EXERCISE GOAL
Return every line from the one with "(** C2, as amended." through the one with "the path, the", inclusive, exactly as it appears below.

.....

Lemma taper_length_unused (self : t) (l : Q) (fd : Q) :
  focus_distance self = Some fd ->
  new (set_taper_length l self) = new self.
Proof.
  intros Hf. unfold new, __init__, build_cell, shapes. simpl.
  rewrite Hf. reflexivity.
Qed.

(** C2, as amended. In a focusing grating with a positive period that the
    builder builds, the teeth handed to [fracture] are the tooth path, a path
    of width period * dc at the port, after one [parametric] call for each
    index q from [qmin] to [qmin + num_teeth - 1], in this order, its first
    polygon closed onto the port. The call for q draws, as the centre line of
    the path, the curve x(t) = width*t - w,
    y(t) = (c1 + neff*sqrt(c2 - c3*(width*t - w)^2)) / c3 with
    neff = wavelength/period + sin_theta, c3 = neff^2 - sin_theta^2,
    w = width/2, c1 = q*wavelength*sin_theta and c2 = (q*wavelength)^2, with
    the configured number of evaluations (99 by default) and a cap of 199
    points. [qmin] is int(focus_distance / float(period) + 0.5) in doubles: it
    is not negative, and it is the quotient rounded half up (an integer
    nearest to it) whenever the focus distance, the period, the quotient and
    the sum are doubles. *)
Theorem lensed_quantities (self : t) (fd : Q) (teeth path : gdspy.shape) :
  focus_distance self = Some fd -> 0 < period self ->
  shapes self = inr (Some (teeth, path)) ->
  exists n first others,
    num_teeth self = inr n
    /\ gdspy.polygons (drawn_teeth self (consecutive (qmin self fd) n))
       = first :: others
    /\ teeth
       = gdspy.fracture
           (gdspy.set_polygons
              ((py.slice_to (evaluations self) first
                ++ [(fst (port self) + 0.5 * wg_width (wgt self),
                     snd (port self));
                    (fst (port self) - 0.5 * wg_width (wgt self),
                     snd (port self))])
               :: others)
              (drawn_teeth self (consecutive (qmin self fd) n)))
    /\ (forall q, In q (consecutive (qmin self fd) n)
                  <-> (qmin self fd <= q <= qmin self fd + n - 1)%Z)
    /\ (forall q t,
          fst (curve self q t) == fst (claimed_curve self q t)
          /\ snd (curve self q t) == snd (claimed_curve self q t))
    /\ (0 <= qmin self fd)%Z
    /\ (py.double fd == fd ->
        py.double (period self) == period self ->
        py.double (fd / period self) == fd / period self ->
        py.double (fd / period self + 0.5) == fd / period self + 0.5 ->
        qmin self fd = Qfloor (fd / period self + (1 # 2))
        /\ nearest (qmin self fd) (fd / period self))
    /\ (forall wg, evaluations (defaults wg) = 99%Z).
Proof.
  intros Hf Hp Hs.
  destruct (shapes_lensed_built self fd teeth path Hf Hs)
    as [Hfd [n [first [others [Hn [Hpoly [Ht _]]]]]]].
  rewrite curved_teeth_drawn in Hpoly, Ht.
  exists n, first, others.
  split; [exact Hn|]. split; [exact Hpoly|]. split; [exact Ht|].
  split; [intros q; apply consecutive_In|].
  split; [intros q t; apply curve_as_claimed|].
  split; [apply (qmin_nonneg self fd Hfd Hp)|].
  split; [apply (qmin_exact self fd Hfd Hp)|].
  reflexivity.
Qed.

.....

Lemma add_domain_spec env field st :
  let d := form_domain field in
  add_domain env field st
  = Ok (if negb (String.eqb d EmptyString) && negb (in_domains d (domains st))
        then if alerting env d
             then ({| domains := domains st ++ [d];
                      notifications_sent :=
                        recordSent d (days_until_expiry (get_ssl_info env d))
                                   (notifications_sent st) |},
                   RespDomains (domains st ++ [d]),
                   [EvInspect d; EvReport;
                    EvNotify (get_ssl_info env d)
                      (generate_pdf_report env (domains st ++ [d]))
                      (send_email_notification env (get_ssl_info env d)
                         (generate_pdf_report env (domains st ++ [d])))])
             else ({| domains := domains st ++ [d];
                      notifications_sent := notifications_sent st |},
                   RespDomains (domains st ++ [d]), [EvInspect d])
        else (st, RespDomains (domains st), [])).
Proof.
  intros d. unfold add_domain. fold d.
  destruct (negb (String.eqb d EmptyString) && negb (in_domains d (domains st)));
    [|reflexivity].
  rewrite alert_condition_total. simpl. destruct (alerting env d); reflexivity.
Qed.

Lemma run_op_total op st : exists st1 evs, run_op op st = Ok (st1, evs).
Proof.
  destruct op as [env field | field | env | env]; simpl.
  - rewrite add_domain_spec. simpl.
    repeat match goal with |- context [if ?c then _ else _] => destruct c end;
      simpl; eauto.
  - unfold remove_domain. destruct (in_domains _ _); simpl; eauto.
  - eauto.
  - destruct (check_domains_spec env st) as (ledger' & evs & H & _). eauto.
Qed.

.....

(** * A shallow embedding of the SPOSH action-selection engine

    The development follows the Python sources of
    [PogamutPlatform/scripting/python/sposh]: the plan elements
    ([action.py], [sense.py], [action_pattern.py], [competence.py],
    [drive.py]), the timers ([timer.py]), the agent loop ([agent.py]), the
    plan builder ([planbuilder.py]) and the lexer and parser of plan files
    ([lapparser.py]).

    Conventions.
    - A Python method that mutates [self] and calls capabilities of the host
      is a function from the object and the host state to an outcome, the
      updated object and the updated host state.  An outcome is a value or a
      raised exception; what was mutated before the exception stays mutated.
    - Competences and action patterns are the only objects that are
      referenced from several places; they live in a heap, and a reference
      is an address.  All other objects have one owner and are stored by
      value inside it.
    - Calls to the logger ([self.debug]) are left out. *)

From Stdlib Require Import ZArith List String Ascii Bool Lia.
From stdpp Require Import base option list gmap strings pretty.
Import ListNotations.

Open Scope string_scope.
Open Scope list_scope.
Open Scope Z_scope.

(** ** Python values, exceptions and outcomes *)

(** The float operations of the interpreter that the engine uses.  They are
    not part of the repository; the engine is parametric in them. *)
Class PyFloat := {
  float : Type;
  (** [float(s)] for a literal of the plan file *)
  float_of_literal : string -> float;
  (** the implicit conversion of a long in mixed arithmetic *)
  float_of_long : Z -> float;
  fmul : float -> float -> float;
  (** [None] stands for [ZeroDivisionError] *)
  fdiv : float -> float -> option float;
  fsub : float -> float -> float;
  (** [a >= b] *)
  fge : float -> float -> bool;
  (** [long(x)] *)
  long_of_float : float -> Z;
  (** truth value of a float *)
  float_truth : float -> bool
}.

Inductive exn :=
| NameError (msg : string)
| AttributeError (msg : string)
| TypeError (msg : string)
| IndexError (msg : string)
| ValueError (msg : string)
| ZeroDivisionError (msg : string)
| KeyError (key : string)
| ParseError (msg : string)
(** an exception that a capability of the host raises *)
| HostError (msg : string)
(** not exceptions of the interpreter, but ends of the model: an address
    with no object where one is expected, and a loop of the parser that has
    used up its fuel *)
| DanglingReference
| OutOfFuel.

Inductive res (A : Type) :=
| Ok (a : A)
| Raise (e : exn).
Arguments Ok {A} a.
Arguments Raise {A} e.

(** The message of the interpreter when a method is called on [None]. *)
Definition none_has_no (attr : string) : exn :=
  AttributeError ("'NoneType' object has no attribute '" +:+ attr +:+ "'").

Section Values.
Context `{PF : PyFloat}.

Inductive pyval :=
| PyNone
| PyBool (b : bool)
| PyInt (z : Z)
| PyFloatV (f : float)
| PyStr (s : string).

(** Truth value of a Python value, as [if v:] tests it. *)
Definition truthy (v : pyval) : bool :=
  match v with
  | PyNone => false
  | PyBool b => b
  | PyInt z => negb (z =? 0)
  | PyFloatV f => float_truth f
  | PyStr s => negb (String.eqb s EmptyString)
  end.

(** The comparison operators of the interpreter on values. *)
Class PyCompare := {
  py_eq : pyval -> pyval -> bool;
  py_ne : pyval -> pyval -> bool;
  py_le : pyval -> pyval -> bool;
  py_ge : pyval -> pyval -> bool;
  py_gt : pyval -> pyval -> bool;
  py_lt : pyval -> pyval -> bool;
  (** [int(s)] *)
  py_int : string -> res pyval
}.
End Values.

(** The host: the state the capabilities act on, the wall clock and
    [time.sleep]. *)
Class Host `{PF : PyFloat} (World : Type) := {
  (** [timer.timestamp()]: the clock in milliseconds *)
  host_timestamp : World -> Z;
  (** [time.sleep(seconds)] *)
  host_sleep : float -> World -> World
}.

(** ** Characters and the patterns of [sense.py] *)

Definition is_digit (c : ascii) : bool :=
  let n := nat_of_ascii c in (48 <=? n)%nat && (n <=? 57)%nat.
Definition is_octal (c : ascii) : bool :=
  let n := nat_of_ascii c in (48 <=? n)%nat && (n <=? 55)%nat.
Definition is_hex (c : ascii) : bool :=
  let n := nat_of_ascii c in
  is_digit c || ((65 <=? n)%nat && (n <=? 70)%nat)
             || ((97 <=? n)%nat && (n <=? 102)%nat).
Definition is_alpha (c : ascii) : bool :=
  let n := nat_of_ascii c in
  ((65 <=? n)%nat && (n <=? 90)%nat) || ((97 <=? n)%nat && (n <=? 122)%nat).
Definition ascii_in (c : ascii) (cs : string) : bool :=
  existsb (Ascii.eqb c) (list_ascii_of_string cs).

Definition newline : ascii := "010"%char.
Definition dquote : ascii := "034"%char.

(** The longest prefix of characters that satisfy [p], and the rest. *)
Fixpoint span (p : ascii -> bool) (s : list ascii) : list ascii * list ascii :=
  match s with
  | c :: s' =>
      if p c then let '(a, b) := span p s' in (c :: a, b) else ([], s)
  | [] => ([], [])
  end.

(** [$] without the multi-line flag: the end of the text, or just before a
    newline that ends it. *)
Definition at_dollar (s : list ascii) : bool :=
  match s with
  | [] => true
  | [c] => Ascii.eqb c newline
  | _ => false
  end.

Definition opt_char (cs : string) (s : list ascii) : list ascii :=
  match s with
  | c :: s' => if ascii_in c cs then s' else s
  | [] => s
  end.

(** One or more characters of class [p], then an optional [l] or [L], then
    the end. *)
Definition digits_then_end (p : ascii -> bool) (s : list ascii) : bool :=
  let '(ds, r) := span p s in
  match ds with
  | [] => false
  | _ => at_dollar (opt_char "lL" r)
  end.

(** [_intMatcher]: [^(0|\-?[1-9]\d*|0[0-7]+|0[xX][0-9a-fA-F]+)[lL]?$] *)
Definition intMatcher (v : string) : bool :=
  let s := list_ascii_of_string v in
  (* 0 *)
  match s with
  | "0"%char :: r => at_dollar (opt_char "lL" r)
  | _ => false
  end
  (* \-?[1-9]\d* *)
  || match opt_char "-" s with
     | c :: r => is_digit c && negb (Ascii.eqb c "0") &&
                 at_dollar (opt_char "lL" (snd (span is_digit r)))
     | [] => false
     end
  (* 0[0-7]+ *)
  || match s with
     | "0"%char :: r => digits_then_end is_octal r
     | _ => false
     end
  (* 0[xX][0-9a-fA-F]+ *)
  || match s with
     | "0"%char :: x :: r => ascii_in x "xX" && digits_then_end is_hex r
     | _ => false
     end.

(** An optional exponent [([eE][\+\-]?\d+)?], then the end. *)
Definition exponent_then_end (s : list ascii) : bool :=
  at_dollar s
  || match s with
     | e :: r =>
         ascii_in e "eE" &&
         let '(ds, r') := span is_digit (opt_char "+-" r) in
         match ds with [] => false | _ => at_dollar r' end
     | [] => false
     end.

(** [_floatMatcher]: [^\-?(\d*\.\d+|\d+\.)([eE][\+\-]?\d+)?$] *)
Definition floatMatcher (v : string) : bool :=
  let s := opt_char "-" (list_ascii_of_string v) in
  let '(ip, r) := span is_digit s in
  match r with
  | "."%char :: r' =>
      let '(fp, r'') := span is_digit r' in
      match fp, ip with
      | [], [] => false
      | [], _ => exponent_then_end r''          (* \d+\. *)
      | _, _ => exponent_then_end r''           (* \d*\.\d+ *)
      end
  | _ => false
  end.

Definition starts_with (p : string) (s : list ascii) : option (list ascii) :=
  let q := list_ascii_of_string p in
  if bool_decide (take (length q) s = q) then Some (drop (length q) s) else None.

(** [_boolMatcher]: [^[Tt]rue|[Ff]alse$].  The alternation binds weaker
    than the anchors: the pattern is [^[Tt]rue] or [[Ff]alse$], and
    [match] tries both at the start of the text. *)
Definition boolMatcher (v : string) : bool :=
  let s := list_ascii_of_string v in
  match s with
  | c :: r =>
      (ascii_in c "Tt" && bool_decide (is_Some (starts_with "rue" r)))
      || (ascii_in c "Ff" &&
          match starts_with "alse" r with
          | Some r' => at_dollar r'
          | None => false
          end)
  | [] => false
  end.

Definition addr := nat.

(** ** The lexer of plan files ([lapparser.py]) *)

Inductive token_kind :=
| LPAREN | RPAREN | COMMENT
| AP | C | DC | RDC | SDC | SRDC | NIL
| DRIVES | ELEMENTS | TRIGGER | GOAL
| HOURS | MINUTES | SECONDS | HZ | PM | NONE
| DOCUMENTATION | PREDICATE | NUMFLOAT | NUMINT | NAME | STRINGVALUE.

.....

EXPECTED ANSWER
(** C2, as amended. In a focusing grating with a positive period that the
    builder builds, the teeth handed to [fracture] are the tooth path, a path
    of width period * dc at the port, after one [parametric] call for each
    index q from [qmin] to [qmin + num_teeth - 1], in this order, its first
    polygon closed onto the port. The call for q draws, as the centre line of
    the path, the curve x(t) = width*t - w,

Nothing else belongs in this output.